* SUPPLIED RECORDS *
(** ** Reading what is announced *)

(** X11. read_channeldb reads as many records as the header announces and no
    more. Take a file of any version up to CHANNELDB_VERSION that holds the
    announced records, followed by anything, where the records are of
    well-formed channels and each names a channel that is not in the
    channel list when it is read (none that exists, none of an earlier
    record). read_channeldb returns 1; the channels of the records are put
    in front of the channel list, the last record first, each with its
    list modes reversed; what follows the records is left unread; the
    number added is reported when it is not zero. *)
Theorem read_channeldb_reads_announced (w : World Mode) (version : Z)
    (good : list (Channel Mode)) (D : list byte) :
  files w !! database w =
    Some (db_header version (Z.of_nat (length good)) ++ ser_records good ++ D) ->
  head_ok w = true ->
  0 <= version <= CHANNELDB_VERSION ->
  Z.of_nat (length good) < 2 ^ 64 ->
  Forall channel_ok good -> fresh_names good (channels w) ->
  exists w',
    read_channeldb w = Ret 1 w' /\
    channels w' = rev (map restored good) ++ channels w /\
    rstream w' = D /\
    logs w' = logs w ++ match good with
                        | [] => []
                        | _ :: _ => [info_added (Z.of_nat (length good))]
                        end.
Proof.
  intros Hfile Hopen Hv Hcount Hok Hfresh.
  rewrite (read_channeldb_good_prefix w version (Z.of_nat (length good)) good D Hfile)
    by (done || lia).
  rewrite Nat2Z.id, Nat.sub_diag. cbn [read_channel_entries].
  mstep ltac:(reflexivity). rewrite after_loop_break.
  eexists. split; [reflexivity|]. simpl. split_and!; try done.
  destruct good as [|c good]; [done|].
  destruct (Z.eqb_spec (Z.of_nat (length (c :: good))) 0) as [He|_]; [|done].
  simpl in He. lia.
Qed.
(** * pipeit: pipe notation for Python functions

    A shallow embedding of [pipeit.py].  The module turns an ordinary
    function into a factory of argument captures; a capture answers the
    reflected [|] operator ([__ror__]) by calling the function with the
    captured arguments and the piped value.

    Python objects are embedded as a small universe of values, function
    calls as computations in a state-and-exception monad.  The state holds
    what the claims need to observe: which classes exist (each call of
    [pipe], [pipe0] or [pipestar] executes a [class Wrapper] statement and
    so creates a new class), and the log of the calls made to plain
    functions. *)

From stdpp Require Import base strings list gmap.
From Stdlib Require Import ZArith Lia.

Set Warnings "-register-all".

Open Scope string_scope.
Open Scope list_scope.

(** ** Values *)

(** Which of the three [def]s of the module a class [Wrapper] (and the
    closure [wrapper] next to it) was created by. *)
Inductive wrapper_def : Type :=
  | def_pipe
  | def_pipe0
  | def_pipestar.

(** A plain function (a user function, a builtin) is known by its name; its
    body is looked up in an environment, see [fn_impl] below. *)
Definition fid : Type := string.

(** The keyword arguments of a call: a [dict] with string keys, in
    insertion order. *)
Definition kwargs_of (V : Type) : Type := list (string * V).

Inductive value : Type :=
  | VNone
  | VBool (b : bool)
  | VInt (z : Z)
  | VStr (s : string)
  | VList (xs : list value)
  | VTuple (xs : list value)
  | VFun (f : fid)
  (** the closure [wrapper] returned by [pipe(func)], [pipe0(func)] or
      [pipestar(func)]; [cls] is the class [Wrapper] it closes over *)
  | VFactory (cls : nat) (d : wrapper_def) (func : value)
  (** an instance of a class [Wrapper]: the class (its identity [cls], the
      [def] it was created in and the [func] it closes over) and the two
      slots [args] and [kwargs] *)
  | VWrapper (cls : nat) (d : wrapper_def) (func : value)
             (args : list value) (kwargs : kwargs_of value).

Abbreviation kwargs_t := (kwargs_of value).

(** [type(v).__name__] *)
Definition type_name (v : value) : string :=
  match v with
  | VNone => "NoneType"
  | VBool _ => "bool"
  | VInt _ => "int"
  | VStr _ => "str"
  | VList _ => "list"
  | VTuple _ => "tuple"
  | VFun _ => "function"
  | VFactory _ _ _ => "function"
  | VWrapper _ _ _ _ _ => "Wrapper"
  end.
* * *
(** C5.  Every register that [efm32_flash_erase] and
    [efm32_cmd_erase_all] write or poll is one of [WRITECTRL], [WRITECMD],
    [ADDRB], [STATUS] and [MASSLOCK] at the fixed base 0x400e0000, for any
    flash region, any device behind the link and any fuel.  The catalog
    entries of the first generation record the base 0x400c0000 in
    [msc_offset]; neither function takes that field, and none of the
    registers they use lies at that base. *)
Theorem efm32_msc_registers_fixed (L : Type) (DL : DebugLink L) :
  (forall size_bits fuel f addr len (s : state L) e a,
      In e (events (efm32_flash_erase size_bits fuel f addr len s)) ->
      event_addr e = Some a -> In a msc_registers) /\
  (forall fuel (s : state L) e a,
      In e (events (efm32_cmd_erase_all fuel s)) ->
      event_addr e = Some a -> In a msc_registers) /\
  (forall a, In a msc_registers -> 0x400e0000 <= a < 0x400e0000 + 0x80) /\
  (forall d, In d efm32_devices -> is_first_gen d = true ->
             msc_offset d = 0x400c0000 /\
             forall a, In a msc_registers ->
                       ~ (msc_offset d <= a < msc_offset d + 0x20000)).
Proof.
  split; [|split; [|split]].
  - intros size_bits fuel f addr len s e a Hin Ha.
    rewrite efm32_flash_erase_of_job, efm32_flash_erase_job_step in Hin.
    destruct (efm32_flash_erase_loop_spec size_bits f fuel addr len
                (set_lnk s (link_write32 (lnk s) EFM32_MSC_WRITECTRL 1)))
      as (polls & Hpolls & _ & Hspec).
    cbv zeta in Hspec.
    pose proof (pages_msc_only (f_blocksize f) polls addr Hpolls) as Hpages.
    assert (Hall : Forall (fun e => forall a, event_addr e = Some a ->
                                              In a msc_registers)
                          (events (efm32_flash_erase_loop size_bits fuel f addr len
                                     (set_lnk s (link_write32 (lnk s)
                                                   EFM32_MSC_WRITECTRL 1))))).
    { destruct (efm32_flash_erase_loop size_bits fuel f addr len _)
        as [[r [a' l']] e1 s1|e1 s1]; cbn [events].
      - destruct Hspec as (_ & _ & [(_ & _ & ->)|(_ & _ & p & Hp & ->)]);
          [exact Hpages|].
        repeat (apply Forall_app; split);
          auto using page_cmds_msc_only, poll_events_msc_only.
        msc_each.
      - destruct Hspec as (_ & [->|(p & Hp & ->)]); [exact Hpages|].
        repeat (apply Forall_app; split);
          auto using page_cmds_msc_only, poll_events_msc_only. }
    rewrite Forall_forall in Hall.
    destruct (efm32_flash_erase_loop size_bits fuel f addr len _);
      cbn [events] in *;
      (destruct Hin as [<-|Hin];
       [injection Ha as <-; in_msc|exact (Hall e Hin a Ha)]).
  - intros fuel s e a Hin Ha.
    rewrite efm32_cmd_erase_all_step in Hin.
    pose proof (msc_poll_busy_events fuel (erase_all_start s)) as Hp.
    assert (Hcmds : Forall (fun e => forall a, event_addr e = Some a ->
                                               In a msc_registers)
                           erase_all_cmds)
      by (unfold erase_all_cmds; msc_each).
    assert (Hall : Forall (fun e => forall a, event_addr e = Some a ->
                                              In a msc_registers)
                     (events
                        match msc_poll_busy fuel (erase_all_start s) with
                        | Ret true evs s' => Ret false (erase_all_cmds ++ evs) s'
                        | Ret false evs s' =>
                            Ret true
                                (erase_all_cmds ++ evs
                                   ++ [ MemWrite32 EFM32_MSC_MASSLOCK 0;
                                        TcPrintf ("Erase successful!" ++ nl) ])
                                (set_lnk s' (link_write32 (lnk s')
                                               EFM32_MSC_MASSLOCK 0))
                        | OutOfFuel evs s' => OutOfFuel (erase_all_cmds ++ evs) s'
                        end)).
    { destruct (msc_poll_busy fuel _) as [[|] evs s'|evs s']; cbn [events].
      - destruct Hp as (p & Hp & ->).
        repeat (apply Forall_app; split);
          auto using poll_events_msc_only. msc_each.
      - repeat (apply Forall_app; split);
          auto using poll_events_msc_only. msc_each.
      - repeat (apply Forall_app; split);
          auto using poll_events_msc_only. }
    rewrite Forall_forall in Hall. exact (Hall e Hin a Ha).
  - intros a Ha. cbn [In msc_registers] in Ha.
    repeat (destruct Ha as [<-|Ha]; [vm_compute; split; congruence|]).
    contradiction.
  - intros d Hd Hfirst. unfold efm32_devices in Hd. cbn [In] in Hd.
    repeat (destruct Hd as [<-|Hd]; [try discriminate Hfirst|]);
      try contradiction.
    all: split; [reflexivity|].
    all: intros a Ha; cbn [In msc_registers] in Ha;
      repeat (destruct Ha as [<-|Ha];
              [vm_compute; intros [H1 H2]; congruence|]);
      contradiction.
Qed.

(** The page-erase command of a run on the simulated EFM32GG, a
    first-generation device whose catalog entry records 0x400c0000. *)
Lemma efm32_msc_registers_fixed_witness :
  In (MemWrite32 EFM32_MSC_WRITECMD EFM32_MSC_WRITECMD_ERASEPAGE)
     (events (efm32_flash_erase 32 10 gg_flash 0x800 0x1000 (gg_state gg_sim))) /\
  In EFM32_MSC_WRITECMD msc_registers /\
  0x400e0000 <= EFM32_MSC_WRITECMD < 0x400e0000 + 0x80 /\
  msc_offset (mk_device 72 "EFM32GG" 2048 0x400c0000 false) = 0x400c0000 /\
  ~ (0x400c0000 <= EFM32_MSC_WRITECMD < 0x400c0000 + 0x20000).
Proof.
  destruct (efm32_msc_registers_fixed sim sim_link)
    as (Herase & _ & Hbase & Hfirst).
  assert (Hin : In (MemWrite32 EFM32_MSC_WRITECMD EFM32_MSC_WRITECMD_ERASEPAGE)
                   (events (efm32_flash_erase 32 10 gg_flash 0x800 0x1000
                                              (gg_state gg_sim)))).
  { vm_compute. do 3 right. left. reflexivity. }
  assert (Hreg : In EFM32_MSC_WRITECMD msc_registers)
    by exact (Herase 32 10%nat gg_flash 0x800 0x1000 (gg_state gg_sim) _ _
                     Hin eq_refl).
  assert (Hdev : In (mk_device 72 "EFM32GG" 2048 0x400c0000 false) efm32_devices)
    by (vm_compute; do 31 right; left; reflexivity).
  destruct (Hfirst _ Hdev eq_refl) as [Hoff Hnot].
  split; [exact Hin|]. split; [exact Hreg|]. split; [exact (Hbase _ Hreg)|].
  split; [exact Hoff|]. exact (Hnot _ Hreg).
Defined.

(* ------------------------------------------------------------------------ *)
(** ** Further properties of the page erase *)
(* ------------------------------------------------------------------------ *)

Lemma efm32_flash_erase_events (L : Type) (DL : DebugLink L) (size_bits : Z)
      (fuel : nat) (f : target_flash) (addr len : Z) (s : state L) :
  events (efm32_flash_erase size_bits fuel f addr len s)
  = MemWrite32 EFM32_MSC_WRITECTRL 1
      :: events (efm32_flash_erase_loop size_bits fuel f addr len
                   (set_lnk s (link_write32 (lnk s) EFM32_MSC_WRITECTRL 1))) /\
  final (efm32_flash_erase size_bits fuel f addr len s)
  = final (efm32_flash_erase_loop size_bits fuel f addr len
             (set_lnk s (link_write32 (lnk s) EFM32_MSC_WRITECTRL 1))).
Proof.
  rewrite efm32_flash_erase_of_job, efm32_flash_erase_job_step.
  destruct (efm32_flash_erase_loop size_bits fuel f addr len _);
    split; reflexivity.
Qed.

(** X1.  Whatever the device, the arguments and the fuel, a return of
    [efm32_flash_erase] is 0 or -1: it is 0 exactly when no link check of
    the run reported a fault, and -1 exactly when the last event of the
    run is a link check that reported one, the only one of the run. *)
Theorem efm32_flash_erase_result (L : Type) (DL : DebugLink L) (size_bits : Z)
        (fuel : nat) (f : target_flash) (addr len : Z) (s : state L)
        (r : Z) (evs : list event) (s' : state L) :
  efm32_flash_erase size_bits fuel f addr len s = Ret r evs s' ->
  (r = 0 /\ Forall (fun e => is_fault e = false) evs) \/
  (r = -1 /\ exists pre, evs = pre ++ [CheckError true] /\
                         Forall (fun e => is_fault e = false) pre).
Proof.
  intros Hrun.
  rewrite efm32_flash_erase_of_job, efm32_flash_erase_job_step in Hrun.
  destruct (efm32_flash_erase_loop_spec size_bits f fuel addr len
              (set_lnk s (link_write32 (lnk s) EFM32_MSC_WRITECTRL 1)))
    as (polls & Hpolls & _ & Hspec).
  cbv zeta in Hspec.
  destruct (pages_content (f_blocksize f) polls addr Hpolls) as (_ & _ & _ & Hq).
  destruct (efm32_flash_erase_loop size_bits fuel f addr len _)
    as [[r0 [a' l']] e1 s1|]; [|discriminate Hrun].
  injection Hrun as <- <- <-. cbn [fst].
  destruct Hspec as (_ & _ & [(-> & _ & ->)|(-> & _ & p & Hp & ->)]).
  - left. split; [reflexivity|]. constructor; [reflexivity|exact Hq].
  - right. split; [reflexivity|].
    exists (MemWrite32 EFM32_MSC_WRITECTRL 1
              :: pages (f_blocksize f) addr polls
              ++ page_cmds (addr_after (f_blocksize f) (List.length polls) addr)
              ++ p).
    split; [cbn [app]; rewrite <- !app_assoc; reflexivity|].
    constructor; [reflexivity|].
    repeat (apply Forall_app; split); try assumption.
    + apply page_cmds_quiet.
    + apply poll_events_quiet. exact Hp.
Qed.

* PROBLEM TO SOLVE *
Check each line of the records above, and copy those that hold the word "Hreg".

* SOLUTION TO THE EXERCISE *
  assert (Hreg : In EFM32_MSC_WRITECMD msc_registers)
  split; [exact Hin|]. split; [exact Hreg|]. split; [exact (Hbase _ Hreg)|].
  split; [exact Hoff|]. exact (Hnot _ Hreg).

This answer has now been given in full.